Colo. hits pot sellers with fines, closure orders


DENVER — State marijuana enforcers have levied tens of thousands of dollars in fines and even banned several people from selling legal pot for a decade, records obtained by KUSA-TV and USA TODAY show.

Legal marijuana growers and sellers are subject to strict regulations if they want to keep their state licenses, and surprise inspections by Colorado Marijuana Enforcement Division have caught dozens of store owners breaking the rules. In some cases, stores were ordered to shut down and had their marijuana destroyed.

Some of the violations found by the state are mundane: the wrong kind of door locks or poorly positioned security cameras. Others were much more significant. In several cases, state inspectors — who are sworn law enforcement officers — found unlicensed — and therefore illegal — grow operations.

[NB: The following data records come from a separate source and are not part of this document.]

(* ===== verification/ProcessFindings.v ===== *)
(** Process findings ([include/neta/process_findings.hpp] and the second half of
    [src/core/process_graph.cpp]).

    The engine judges the processes of a graph snapshot (execution from a transient
    path, a shell under an unexpected parent, unexpected elevation) and keeps, per parent
    process, the times of recent child starts and of short-lived children, to report
    fan-out and bursts.  A throwing call returns [Throw] and no state: the theorems show
    that an engine built from a loaded rule set never throws.

    The theorems, besides that: a deque of recent times is exactly the window of the
    whole history ([window_of]), and the fan-out finding is reported exactly when the
    number of child starts in the window reaches the configured count. *)

From Stdlib Require Import Sorted.
From S2P Require Import Prelude Text StringMap Doubles Model Rules RulesValid ProcessGraph.

#[local] Arguments String.append !_ _ /.

Inductive ProcessFindingSeverity := Low | Medium | High.
Inductive ProcessFindingKind :=
| ExecFromTransientPath | ShellFromUnexpectedParent | UnexpectedElevation | RapidChildFanout | ShortLivedProcessBurst.

#[global] Instance ProcessFindingKind_eq_dec : EqDecision ProcessFindingKind.
Proof. solve_decision. Defined.

Record ProcessFinding := MkFinding {
  pf_kind : ProcessFindingKind;
  pf_severity : ProcessFindingSeverity;
  pf_rule_id : string;
  pf_ruleset_version : string;
  pf_observed_at_ns : Z;
  pf_process : ProcessInstanceKey;
  pf_parent : option ProcessInstanceKey;
  pf_process_image : string;
  pf_parent_image : string;
  pf_command_line : string;
  pf_summary : string;
  pf_interpretation : string }.

(** The [.._exclude] members are never assigned; they stay empty. *)
Record ProcessFindingConfig := MkConfig {
  fc_ruleset_version : string;
  fc_transient_path_enabled : bool;
  fc_transient_path_severity : string;
  fc_transient_path_prefixes : list string;
  fc_transient_path_substrings : list string;
  fc_unexpected_shell_enabled : bool;
  fc_unexpected_shell_severity : string;
  fc_shell_names : list string;
  fc_expected_shell_parent_names : list string;
  fc_unexpected_elevation_enabled : bool;
  fc_unexpected_elevation_severity : string;
  fc_expected_elevation_parent_names : list string;
  fc_fanout_enabled : bool;
  fc_fanout_severity : string;
  fc_fanout_count : Z;
  fc_fanout_window_ns : Z;
  fc_short_lived_enabled : bool;
  fc_short_lived_severity : string;
  fc_short_lived_count : Z;
  fc_short_lived_max_ns : Z;
  fc_short_lived_window_ns : Z }.

Definition severity_to_string (severity : ProcessFindingSeverity) : string :=
  match severity with Low => "LOW" | Medium => "MEDIUM" | High => "HIGH" end.

Definition kind_to_string (kind : ProcessFindingKind) : string :=
  match kind with
  | ExecFromTransientPath => "PROCESS_EXEC_FROM_TRANSIENT_PATH"
  | ShellFromUnexpectedParent => "PROCESS_SHELL_FROM_UNEXPECTED_PARENT"
  | UnexpectedElevation => "PROCESS_UNEXPECTED_ELEVATION"
  | RapidChildFanout => "PROCESS_RAPID_CHILD_FANOUT"
  | ShortLivedProcessBurst => "PROCESS_SHORT_LIVED_BURST"
  end.

(** ** Helpers *)

Definition kNanosecondsPerMillisecond : Z := 1000000.

Definition lower_normalized (value : string) : string := string_map normalized_char value.

Definition leaf_name (node : ProcessNode) : string :=
  let value := if negb (bool_decide (pn_comm node = "")) then pn_comm node else pn_executable_path node in
  let value := lower_normalized value in
  match after_last_slash value with Some name => name | None => value end.

Definition normalized_values (values : list string) : list string := map lower_normalized values.

Definition contains_name (names : list string) (node : ProcessNode) : bool :=
  bool_decide (leaf_name node ∈ names).

Definition path_matches (raw : string) (prefixes substrings : list string) : bool :=
  let path := lower_normalized raw in
  if bool_decide (path = "") then false
  else if existsb (fun prefix => starts_with prefix path) prefixes then true
  else existsb (fun needle => has (find_from path needle 0)) substrings.

Definition is_transient_path (raw : string) (config : ProcessFindingConfig) : bool :=
  path_matches raw (fc_transient_path_prefixes config) (fc_transient_path_substrings config).

Definition find_process_node (nodes : list ProcessNode) (key : ProcessInstanceKey) : option ProcessNode :=
  List.find (fun node => bool_decide (pn_key node = key)) nodes.

Definition severity_from_string (severity : string) : result ProcessFindingSeverity :=
  let normalized := lower_normalized severity in
  if bool_decide (normalized = "low") then Ok Low
  else if bool_decide (normalized = "medium") then Ok Medium
  else if bool_decide (normalized = "high") then Ok High
  else Throw ("unsupported process finding severity: " +:+ severity).

Definition make_finding (kind : ProcessFindingKind) (rule_id : string) (severity : ProcessFindingSeverity)
    (ruleset_version : string) (node : ProcessNode) (parent : option ProcessNode)
    (summary interpretation : string) : ProcessFinding :=
  MkFinding kind severity rule_id ruleset_version (pn_started_at_ns node) (pn_key node) (pn_parent node)
    (pn_executable_path node) (match parent with None => "" | Some p => pn_executable_path p end)
    (pn_command_line node) summary interpretation.

(** [finding.observed_at_ns = t] *)
Definition observed_at (t : Z) (f : ProcessFinding) : ProcessFinding :=
  MkFinding (pf_kind f) (pf_severity f) (pf_rule_id f) (pf_ruleset_version f) t (pf_process f) (pf_parent f)
    (pf_process_image f) (pf_parent_image f) (pf_command_line f) (pf_summary f) (pf_interpretation f).

Fixpoint pop_while (p : Z -> bool) (values : list Z) : list Z :=
  match values with [] => [] | v :: rest => if p v then pop_while p rest else values end.

Definition cutoff (now window : Z) : Z := if window <? now then now - window else 0.
Definition trim_before (values : list Z) (now window : Z) : list Z :=
  pop_while (fun v => v <? cutoff now window) values.

Definition node_for_event (event : ProcessExecEvent) (nodes : list ProcessNode) : option ProcessNode :=
  let pid := value_or (pe_tgid event) (value_or (pe_pid event) 0) in
  if pid <=? 0 then None
  else
    List.find (fun node =>
      (key_pid (pn_key node) =? pid) &&
      ((has (pe_platform_process_key event) && bool_decide (key_platform_key (pn_key node) = pe_platform_process_key event)) ||
       (has (pe_process_start_time_ns event) && bool_decide (key_start_time_ns (pn_key node) = pe_process_start_time_ns event)) ||
       (bool_decide (pe_type event = Exit) && bool_decide (pn_exited_at_ns node = Some (pe_timestamp_ns event)))))
      nodes.

Definition has_custom_short_lived (rules : list RuleDefinition) : bool :=
  existsb (fun rule => rd_enabled rule && bool_decide (rd_engine_rule_id rule = "PROC-005")) rules.

(** ** Engine *)

Notation windows := (gmap ProcessInstanceKey (list Z)).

At other stores, they found workers selling marijuana that had never been entered into the state’s mandatory tracking system.

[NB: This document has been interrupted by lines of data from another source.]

Definition rule_set_canonical (rules : RuleSet) : string :=
  if bool_decide (rs_version rules = kLegacyRuleSetVersion) then kLegacyRuleSetVersion +:+ kNetworkRule
  else if bool_decide (rs_version rules = kPreviousRuleSetVersion) && is_previous_default_semantics rules
  then kPreviousRuleSetVersion +:+ kNetworkRule +:+ kOutboundTrustRule +:+ kInboundTrustRule
  else
    let head := rs_version rules +:+ "|id=" +:+ rs_id rules +:+ "|revision=" +:+ to_string (rs_revision rules) in
    if negb (is_empty (rs_definitions rules))
    then head +:+ String.concat "" (map append_rule_definition (rs_definitions rules))
    else
      head +:+ "|performance_enabled=" +:+ bool_text (rs_performance_enabled rules) +:+
      "|network_path_degradation:rtt_ratio=" +:+ number_text (rs_rtt_ratio rules) +:+
      ",rttvar_ratio=" +:+ number_text (rs_rttvar_ratio rules) +:+
      ",retransmissions=" +:+ to_string (rs_retransmission_threshold rules) +:+
      ",weights=" +:+ number_text (rs_rtt_weight rules) +:+ "/" +:+ number_text (rs_rttvar_weight rules) +:+ "/" +:+
      number_text (rs_retransmission_weight rules) +:+
      ",threshold=" +:+ number_text (rs_degraded_threshold rules) +:+
      "|outbound_tls_identity:enabled=" +:+ bool_text (rs_outbound_tls_identity rules) +:+
      ",chain=" +:+ bool_text (rs_outbound_require_chain_valid rules) +:+
      ",hostname=" +:+ bool_text (rs_outbound_require_hostname_valid rules) +:+
      ",spki=" +:+ bool_text (rs_outbound_compare_spki rules) +:+
      "|inbound_mtls_identity:enabled=" +:+ bool_text (rs_inbound_authenticated_identity rules) +:+
      ",exact=" +:+ bool_text (rs_inbound_require_exact_evidence rules) +:+
      ",cert=" +:+ bool_text (rs_inbound_require_peer_certificate rules) +:+
      ",auth=" +:+ bool_text (rs_inbound_require_peer_authentication rules) +:+
      ",verify_suspicious=" +:+ bool_text (rs_inbound_verification_failure_suspicious rules) +:+
      ",spki=" +:+ bool_text (rs_inbound_compare_spki rules) +:+
      ",issuer=" +:+ bool_text (rs_inbound_compare_issuer rules).

Definition rule_set_hash `{Sha256} (rules : RuleSet) : string := sha256_hex (rule_set_canonical rules).

(** ** Rule sets by version *)

Definition rule_set_for_version `{CastUndefined} (current_rule_set : result RuleSet) (version : string) :
    result (option RuleSet) :=
  if bool_decide (version = kLegacyRuleSetVersion) then
    let s := set_identity default_rule_set 2 "neta-legacy" 1 kLegacyRuleSetVersion in
    Ok (Some (set_inbound s false (rs_inbound_require_exact_evidence s) (rs_inbound_require_peer_certificate s)
                (rs_inbound_require_peer_authentication s) (rs_inbound_verification_failure_suspicious s)
                (rs_inbound_compare_spki s) (rs_inbound_compare_issuer s)))
  else if bool_decide (version = kPreviousRuleSetVersion) then
    Ok (Some (set_identity default_rule_set 2 "neta-default" 1 kPreviousRuleSetVersion))
  else if bool_decide (version = kRm1RuleSetVersion) then let? s := rm1_built_in in Ok (Some s)
  else if bool_decide (version = kRm2RuleSetVersion) then
    let? previous := built_in in
    let previous := set_identity previous (rs_schema_version previous) (rs_id previous) 3 kRm2RuleSetVersion in
    Ok (Some (set_definitions previous (map (fun d => with_exclude d no_exclusion) (rs_definitions previous))))
  else if bool_decide (version = kRuleSetVersion) then let? s := built_in in Ok (Some s)
  else
    let? active := current_rule_set in
    Ok (if bool_decide (version = rs_version active) then Some active else None).

(** ** Metrics *)

Definition aggregate_sample (m : AggregateMetrics) (s : TcpSnapshot) : AggregateMetrics :=
  if negb (ts_rtt_us s =? 0) then
    MkMetrics (Z.max (am_observed_rtt_us m) (ts_rtt_us s)) (Z.max (am_observed_rttvar_us m) (ts_rtt_variance_us s))
      (am_retransmission_delta m)
  else m.

Definition aggregate_metrics (samples : list TcpSnapshot) : AggregateMetrics :=
  match samples with
  | [] => MkMetrics 0 0 0
  | first :: _ =>
      let m := fold_left aggregate_sample samples (MkMetrics 0 0 0) in
      let first := ts_total_retrans first in
      let last := ts_total_retrans (default empty_snapshot (last samples)) in
      MkMetrics (am_observed_rtt_us m) (am_observed_rttvar_us m) (if first <=? last then last - first else 0)
  end.

(** ** Inbound evidence *)

Definition relevant_inbound (item : TlsSessionEvidence) : bool :=
  bool_decide (to_local_role (tv_observation item) = Server) &&
  (bool_decide (tv_relation item = InboundTlsSession) || bool_decide (tv_relation item = InboundClientIdentity)).

Definition exact_inbound (item : TlsSessionEvidence) : bool :=
  relevant_inbound item && bool_decide (to_fidelity (tv_observation item) = Exact) &&
  bool_decide (tv_correlation_fidelity item = Exact).

Section verdict.
Context `{Sha256} `{CastUndefined}.

Definition inbound_trust_context (evidence : list TlsSessionEvidence) : InboundTrustContext :=
  let relevant := passing relevant_inbound evidence in
  let exact := passing exact_inbound evidence in
  let observed := negb (is_empty relevant) in
  match exact with
  | [] => MkInboundContext observed false false false false None false "" "" "" (tls_session_evidence_set_hash relevant)
  | [item] =>
      let o := tv_observation item in
      MkInboundContext observed true false (to_peer_certificate_present o) (to_peer_verification_required o)
        (to_verify_result o) (to_peer_authenticated o) (to_spki_sha256 o) (to_subject o) (to_issuer o)
        (tls_session_evidence_hash item)
  | _ => MkInboundContext observed false true false false None false "" "" "" (tls_session_evidence_set_hash exact)
  end.

Definition inbound_client_baseline_key (connection : ConnectionSummary) (client_subject : string) : string :=
  if negb (bool_decide (cs_direction connection = Inbound)) || bool_decide (client_subject = "") then ""
  else
    let process := cs_process connection in
    let process_identity :=
      if negb (bool_decide (pi_executable_path process = "")) then "exe=" +:+ pi_executable_path process
      else if negb (bool_decide (pi_comm process = "")) then "comm=" +:+ pi_comm process else "" in
    if bool_decide (process_identity = "") then ""
    else
      let canonical := "uid=" +:+ to_string (pi_uid process) +:+ "|" +:+ process_identity in
      let canonical := match cs_network_namespace_inode connection with
                       | Some inode => canonical +:+ "|netns=" +:+ to_string inode
                       | None => canonical
                       end in
      "inbound-client:" +:+ sha256_hex (canonical +:+ "|subject=" +:+ client_subject).

(** ** Verdicts *)

(** [evaluate_performance]: the state, the hypothesis and the confidence it sets. *)
Definition evaluate_performance (baseline : Baseline) (metrics : AggregateMetrics) (rules : RuleSet) :
    PerformanceState * string * spec_float :=
  if negb (rs_performance_enabled rules) || (bl_sample_count baseline =? 0) || (bl_rtt_median_us baseline =? 0)
  then (InsufficientEvidence, "", S754_zero false)
  else
    let score := S754_zero false in
    let score :=
      if cast_u64 (double_mul (double_of_Z (bl_rtt_median_us baseline)) (rs_rtt_ratio rules)) <=? am_observed_rtt_us metrics
      then double_add score (rs_rtt_weight rules) else score in
    let score :=
      if (0 <? bl_rttvar_median_us baseline) &&
         (cast_u64 (double_mul (double_of_Z (bl_rttvar_median_us baseline)) (rs_rttvar_ratio rules)) <=? am_observed_rttvar_us metrics)
      then double_add score (rs_rttvar_weight rules) else score in
    let score :=
      if rs_retransmission_threshold rules <=? am_retransmission_delta metrics
      then double_add score (rs_retransmission_weight rules) else score in
    if double_geb score (rs_degraded_threshold rules) then (Degraded, "NETWORK_PATH_DEGRADATION", score)
    else (Normal, "", score).

Definition outbound_trust (baseline : Baseline) (tls : option TlsObservation) (rules : RuleSet) : TrustState * string :=
  if negb (rs_outbound_tls_identity rules) then (Unverified, "OUTBOUND_TRUST_POLICY_DISABLED")
  else
    match tls with
    | None => (Unverified, "")
    | Some t =>
        if bool_decide (bl_accepted_spki_sha256 baseline = "") then (Unverified, "")
        else if (rs_outbound_require_chain_valid rules && negb (tl_chain_valid t)) ||
                (rs_outbound_require_hostname_valid rules && negb (tl_hostname_valid t))
        then (Suspicious, "TLS_VALIDATION_FAILURE")
        else if rs_outbound_compare_spki rules && negb (bool_decide (tl_spki_sha256 t = bl_accepted_spki_sha256 baseline))
        then (Changed, "TLS_IDENTITY_CHANGE")
        else (Stable, "")
    end.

In the wake of an audit finding lax oversight of medical marijuana companies, Colorado’s Marijuana Enforcement Division has beefed up its full-time staff to 55.

“Twenty-nine of those employees are sworn police officers who do investigative work out in the field,” said Lewis Koski, who heads the division. “Largely their work is focused on conducting inspections.”

In Denver, they ordered the owners of several interconnected marijuana stores to stay out of the industry for 10 years, and ordered the couple to pay a $30,000 fine to settle allegations they violated the rules. And they also yanked the licenses of Luis and Gerardo Uribe, brothers whose medical marijuana stores were raided by federal officers last fall and accused of running a massive money-laundering operation. In their reports, state inspectors said the Uribes’ medical marijuana stores were selling pot outside of normal business hours, weren’t properly tracking who they sold it to, and had more marijuana than they could legally account for.

In Pueblo, state inspectors summarily suspended the license of a store for failing to track its sales, having uncalibrated scales, building illegal greenhouses (and showing them on Facebook) and failing to disclose what kinds of chemicals were used to help grow the marijuana.

KUSA-TV and USA TODAY obtained the records as part of a broader investigation into how the state is using the vast amounts of data it’s collecting about Colorado’s legal marijuana market.

State marijuana enforcers say their work has focused on keeping marijuana off the black market, and keeping profits out of the hands of known criminals and international drug cartels. In one case, the state forced the co-owner of a Boulder marijuana store to sell his share to his partner because he hadn’t been paying his taxes.